In the week following a COVID-19 diagnosis, the risk of a first heart attack went up three- to eight-fold, and the risk of a first stroke due to a blood-vessel blockage rose three- to six-fold, the researchers found.
The risks then dropped steadily but remained elevated for at least four weeks, according to the report in The Lancet. The researchers did not include COVID-19 patients who had had heart attacks or strokes in the past, but for them, the risk of another heart attack or stroke is probably even higher, said coauthor Dr. Anne-Marie Fors Connolly of Umea University.
Flu vaccination linked with less severe COVID-19
Flu vaccination may lower the risk for severe illness from the coronavirus, including life-threatening sepsis infections and strokes, according to a report in PLoS One on Tuesday. The researchers studied nearly 75,000 COVID-19 patients, half of whom had received the most recently available flu shot.

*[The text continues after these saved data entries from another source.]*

(** X5. Every finished run sends at least one request.  The first one
    carries the parsed START_DATE as its [startTime], and every request
    carries the configured symbol, interval and limit. *)
Theorem requests_carry_the_configuration fuel t :
  events (fetchCandles Date_getTime upstream env max_arguments writeFileSync
            fuel) = Some t ->
  exists rest,
    requests t =
      {| Params.symbol := SYMBOL env; Params.interval := INTERVAL env;
         Params.startTime := Date_getTime (START_DATE env);
         Params.limit := LIMIT env |} :: rest /\
    Forall (configured env) rest.
Proof.
  intros H. destruct (events_inv fuel t H) as [c Hc].
  destruct (fetchCandles_inv fuel t c Hc) as (pre & stf & Hw & Ht).
  destruct (while_paced _ _ _ _ _ Hw ltac:(constructor))
    as (ps & lst & Hpre & Hl & Hps & _ & Hfirst).
  destruct (Hfirst eq_refl) as [rest Hrest].
  assert (Hall : Forall (configured env) (requests pre)).
  { rewrite Hpre. unfold requests. rewrite omap_app.
    fold (requests (paced (REQ_DELAY_MS env) ps)). rewrite requests_paced.
    apply Forall_app. split; [exact Hps|].
    destruct Hl as [-> | (p & Hp & [-> | ->])]; simpl; auto. }
  assert (Hreq : requests t = requests pre).
  { destruct (writeFileSync Cwd (OUTPUT_FILE env) _);
      destruct Ht as [_ ->]; unfold requests; simpl; rewrite omap_app; simpl;
      now rewrite app_nil_r. }
  exists rest. rewrite Hreq, Hrest. split; [reflexivity|].
  rewrite Hrest in Hall. now inversion Hall.
Qed.



End Traces.


(** ** Mapping, and the re-mapping of the legacy script *)

Section Mapping.

Variable Date_getTime : string -> number.
Variable upstream : nat -> Params.t -> response.
Variable env : Env.
Variable max_arguments : positive.
Variable writeFileSync : directory -> string -> string -> bool.

(** X12. Whatever [mapCandle] produced, the script's re-mapping before
    saving gives back unchanged: keeping only the seven [Candle] fields of
    a mapped page and mapping the array built from them restores every
    candle, ISO columns included, and does not throw. *)
Theorem remap_restores_mapped_candles rawCandles candles :
  mapM mapCandle rawCandles = Some candles ->
  mapM Legacy.remap (map candle candles) = Some candles.
Proof.
  intros H. apply mapM_remap. eapply mapM_mapCandle_mapped, H.
Qed.

(** X13. The loop of the script goes on after an iteration exactly when
    the answer is a non-empty page, the cursor it prints is a valid [Date]
    time value, the page maps, it has no more candles than one call takes
    arguments, and it has at least [LIMIT] records. *)
Theorem legacy_loop_goes_on_iff n (st : Legacy.locals) :
  Legacy.fetchMore st = true ->
  ((Legacy.body upstream env max_arguments n st).2 = Next /\
   Legacy.fetchMore (Legacy.body upstream env max_arguments n st).1.2 = true <->
   exists rawCandles candles,
     upstream n (Legacy.request env st) = Data rawCandles /\
     rawCandles <> [] /\
     formatCandleTime (Legacy.startTime st) <> None /\
     mapM mapCandle rawCandles = Some candles /\
     Z.of_nat (length candles) <= Z.pos max_arguments /\
     LIMIT env <= Z.of_nat (length rawCandles)).
Proof.
  intros Hm. unfold Legacy.body, Legacy.failed.
  change Legacy.mapCandle with mapCandle.
  destruct (upstream n (Legacy.request env st)) as [|rawCandles] eqn:Hup.
  { simpl. split; [intros [_ H]; discriminate|].
    intros (? & ? & H & _). discriminate. }
  destruct rawCandles as [|r rs]; cbn [length Nat.eqb].
  { simpl. split; [intros [H _]; discriminate|].
    intros (raws & ? & H & Hne & _). inversion H; subst. now elim Hne. }
  destruct (formatCandleTime (Legacy.startTime st)) as [iso|] eqn:Hf.
  2: { simpl. split; [intros [_ H]; discriminate|].
       intros (? & ? & _ & _ & H & _). now elim H. }
  destruct (mapM mapCandle (r :: rs)) as [candles|] eqn:Hmap.
  2: { simpl. split; [intros [_ H]; discriminate|].
       intros (raws & ? & H & _ & _ & Hmap' & _). inversion H; subst.
       rewrite Hmap in Hmap'. discriminate. }
  destruct (Z.pos max_arguments <? Z.of_nat (length candles)) eqn:Hfit.
  { apply Z.ltb_lt in Hfit. simpl. split; [intros [_ H]; discriminate|].
    intros (raws & cs & H & _ & _ & Hmap' & Hfit' & _). inversion H; subst.
    rewrite Hmap in Hmap'. inversion Hmap'; subst. lia. }
  apply Z.ltb_ge in Hfit.
  destruct (mapM_mapCandle_last _ _ Hmap ltac:(discriminate))
    as (c & r' & -> & _ & _).
  pose proof (length_mapM _ _ _ Hmap) as Hlen. simpl.
  destruct (Z.of_nat (length candles) <? LIMIT env) eqn:Hlt.
  - apply Z.ltb_lt in Hlt. split; [intros [_ H]; discriminate|].
    intros (raws & ? & H & _ & _ & _ & _ & Hfull). inversion H; subst.
    simpl in Hfull, Hlen. lia.
  - apply Z.ltb_ge in Hlt. split; [|auto].
    intros _. exists (r :: rs), candles.
    repeat split; try discriminate; auto. simpl in *. lia.
Qed.




End Mapping.


(** ** The text of the file *)

Section Text.

Lemma occurrences_app a s1 s2 :
  occurrences a (s1 +:+ s2) = (occurrences a s1 + occurrences a s2)%nat.
Proof.
  induction s1 as [|b s1 IH]; simpl; [reflexivity|]. rewrite IH. lia.
Qed.

Lemma occurrences_none a s :
  occurrences a s = 0%nat ->
  forall b, In b (list_ascii_of_string s) -> Ascii.eqb a b = false.
Proof.
  induction s as [|c s IH]; simpl; [contradiction|].
  intros H b [<-|Hb].
  - destruct (Ascii.eqb a c); [discriminate H|reflexivity].
  - apply IH; [|exact Hb]. destruct (Ascii.eqb a c); [discriminate H|exact H].
Qed.

(** Any character outside [generated_characters]. *)
Variable a : ascii.
Hypothesis Ha : occurrences a generated_characters = 0%nat.

Ltac other_character :=
  rewrite (occurrences_none a generated_characters Ha) by (simpl; tauto).

Lemma occurrences_uint u :
  occurrences a (NilEmpty.string_of_uint u) = 0%nat.
Proof. induction u; simpl; try other_character; auto. Qed.

Lemma occurrences_Number_toString z :
  occurrences a (Number_toString z) = 0%nat.
Proof.
  assert (Hu : forall u, occurrences a (NilZero.string_of_uint u) = 0%nat).
  { intros u. unfold NilZero.string_of_uint.
    destruct u; try apply occurrences_uint.
    simpl. other_character. reflexivity. }
  unfold Number_toString, NilZero.string_of_int.
  destruct (Z.to_int z) as [u|u]; [apply Hu|].
  cbn [occurrences]. other_character. apply Hu.
Qed.

Lemma occurrences_zeros n : occurrences a (zeros n) = 0%nat.
Proof. induction n; simpl; try other_character; auto. Qed.

Lemma occurrences_padded w z : occurrences a (padded w z) = 0%nat.
Proof.
  unfold padded. now rewrite occurrences_app, occurrences_zeros,
    occurrences_Number_toString.
Qed.

Lemma occurrences_iso_of_time t : occurrences a (iso_of_time t) = 0%nat.
Proof.
  unfold iso_of_time. destruct (civil_from_days (t / msPerDay)) as [[y m] d].
  unfold iso_year.
  destruct ((0 <=? y) && (y <=? 9999)); [|destruct (y <? 0)];
    rewrite !occurrences_app, !occurrences_padded; simpl;
    repeat other_character; reflexivity.
Qed.

End Text.

(** ** Columns and lines *)

Lemma mapCandle_inv r c :
  mapCandle r = Some c ->
  c = {| candle := {| openTime := raw0 r; open := raw1 r; high := raw2 r;
                      low := raw3 r; close := raw4 r; volume := raw5 r;
                      closeTime := raw6 r |};
         openISO := iso_of_time (raw0 r);
         closeISO := iso_of_time (raw6 r) |}.
Proof.
  unfold mapCandle, formatCandleTime, Date_toISOString, TimeClip.
  destruct (Z.abs (raw0 r) <=? MAX_TIME); [|discriminate].
  destruct (Z.abs (raw6 r) <=? MAX_TIME); [|discriminate].
  simpl. intros H. now inversion H.
Qed.

(** Occurrences, in a mapped row, of a character that the generated
    columns cannot contain: the separators, when it is the comma, and
    whatever the five strings of the record contain. *)
Lemma occurrences_row a r c :
  occurrences a generated_characters = 0%nat ->
  mapCandle r = Some c ->
  occurrences a (row c) =
    ((if Ascii.eqb a "," then 8 else 0) +
     (occurrences a (raw1 r) + occurrences a (raw2 r) + occurrences a (raw3 r)
      + occurrences a (raw4 r) + occurrences a (raw5 r)))%nat.
Proof.
  intros Ha Hmap. rewrite (mapCandle_inv r c Hmap). unfold row. simpl.
  rewrite !occurrences_app, !(occurrences_Number_toString a Ha),
    !(occurrences_iso_of_time a Ha).
  simpl. destruct (Ascii.eqb a ","); lia.
Qed.

(** X15. Fields are written as they are, without quoting: a row made
    from a mapped record has its eight separating commas and, besides,
    every comma that the five price and volume strings contain. *)
Theorem row_has_eight_separators r c :
  mapCandle r = Some c ->
  occurrences "," (row c) =
    (8 + (occurrences "," (raw1 r) + occurrences "," (raw2 r)
          + occurrences "," (raw3 r) + occurrences "," (raw4 r)
          + occurrences "," (raw5 r)))%nat.
Proof. intros H. now rewrite (occurrences_row "," r c eq_refl H). Qed.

They also found fewer patients who had flu shots had to be admitted to intensive care units or visited emergency departments, and fewer had dangerous blood clots in their legs, compared to patients who did not get flu shots.
Studies like this one, however, cannot prove that flu vaccines caused the better outcomes, or how they might have done so.
Stronger and larger studies would help "to validate these findings and determine if an increased emphasis on influenza vaccination will improve adverse outcomes in SARS-CoV-2-positive patients," the authors wrote.